Euripides. The Plays of Euripides, Translated into English Prose from the Text of Paley. Vol. I. Coleridge, Edward P., translator. London: George Bell and Sons, 1906.

  1. I have wept bitterly, and my eyes are wet with tears; the wife of Zeus ruined me.
Menelaos
  1. Hera? Why did she want to bring trouble to the two of us?
Helen
  1. Alas for my terrible fate, the baths and springs, where the goddesses brightened the beauty from which the judgment came.
Menelaos
  1. Regarding the judgment, Hera made it a cause of these troubles for you?
Helen
  1. To take me away from Paris—
Menelaos
  1. How?

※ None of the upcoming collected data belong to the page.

(** A page numbered from one is the plain window of ten. *)
Lemma paginate_window {A : Type} (l : list A) (k : nat) :
  paginate l (Z.of_nat (S k)) = firstn 10 (skipn (10 * k) l).
Proof.
  unfold paginate, slice, sliceCount, sliceStart, clampIndex, limit.
  set (len := Z.of_nat (length l)).
  replace ((Z.of_nat (S k) - 1) * 10 <? 0) with false
    by (symmetry; apply Z.ltb_ge; lia).
  replace (Z.of_nat (S k) * 10 <? 0) with false
    by (symmetry; apply Z.ltb_ge; lia).
  destruct (Nat.le_gt_cases (length l) (10 * k)) as [Hbig|Hsmall].
  - rewrite (skipn_all2 l (n := (10 * k)%nat)) by lia.
    rewrite skipn_all2 by lia. rewrite !firstn_nil. reflexivity.
  - replace (Z.to_nat (Z.min ((Z.of_nat (S k) - 1) * 10) len)) with (10 * k)%nat by lia.
    destruct (Nat.le_gt_cases (10 * S k) (length l)) as [Hfull|Hpart].
    + f_equal. lia.
    + rewrite !firstn_all2; [reflexivity| |]; rewrite length_skipn; lia.
Qed.

Lemma concat_pages {A : Type} (l : list A) (n : nat) :
  concat (map (fun k => paginate l (Z.of_nat (S k))) (seq 0 n)) =
  firstn (10 * n) l.
Proof.
  induction n as [|n IH].
  - reflexivity.
  - rewrite seq_S, map_app, concat_app, IH. cbn [map concat Nat.add].
    rewrite app_nil_r, paginate_window.
    replace (10 * S n)%nat with (10 * n + 10)%nat by lia.
    rewrite <- (firstn_skipn (10 * n) (firstn (10 * n + 10) l)).
    rewrite firstn_firstn, Nat.min_l by lia. f_equal.
    rewrite firstn_skipn_comm. reflexivity.
Qed.

Lemma mathCeilDiv_spec (n : Z) :
  10 * (mathCeilDiv n limit - 1) < n <= 10 * mathCeilDiv n limit.
Proof.
  unfold mathCeilDiv, limit, Qceiling, Qfloor, Qopp. cbn [Qnum Qden].
  pose proof (Z.div_mod (- n) 10 ltac:(lia)).
  pose proof (Z.mod_pos_bound (- n) 10 ltac:(lia)).
  lia.
Qed.

(** C2, as stated, fails: [page=-1] is accepted, is distinct from [page=1],
    and on a list of 15 elements both slices hold position 0; and
    [page=0] is served as page 1. *)
Lemma pages_overlap_counterexample :
  pageOf (Sample.withPage "0") = pageOf (Sample.withPage "1") /\
  pageOf (Sample.withPage "-1") = -1 /\
  pageOf (Sample.withPage "1") = 1 /\
  paginate (seq 0 15) (pageOf (Sample.withPage "-1")) = seq 0 5 /\
  paginate (seq 0 15) (pageOf (Sample.withPage "1")) = seq 0 10 /\
  ~ pagesDisjoint 15 (pageOf (Sample.withPage "-1")) (pageOf (Sample.withPage "1")).
Proof.
  repeat split; try reflexivity.
  intros H. apply (H 0%nat); vm_compute; auto.
Qed.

Tell me.
Helen
  1. To whom Kypris had promised me.
Menelaos
  1. O unhappy one!
Helen
  1. Unhappy, unhappy; and so she brought me to Egypt.
Menelaos
  1. Then she gave him a phantom instead, as I hear from you.
Helen
  1. Sorrow, sorrow to your house,
  2. mother, alas.
Menelaos
  1. What do you mean?
Helen
  1. My mother is no more; through shame of my disgraceful marriage she tied a noose around her neck.
Menelaos
  1. Alas! Is our daughter Hermione alive?
Helen
  1. Ah, my husband! Unmarried, and without children, she mourns my
  2. fatal marriage.
Menelaos
  1. O Paris, who utterly destroyed my whole house, these things ruined you also, and countless bronze-clad Danaans.
Helen
  1. The god cast me out, ill-fated and accursed, from my country,
  2. from my city, and from you, when I left my home and bed—yet I did not leave them—for a shameful marriage.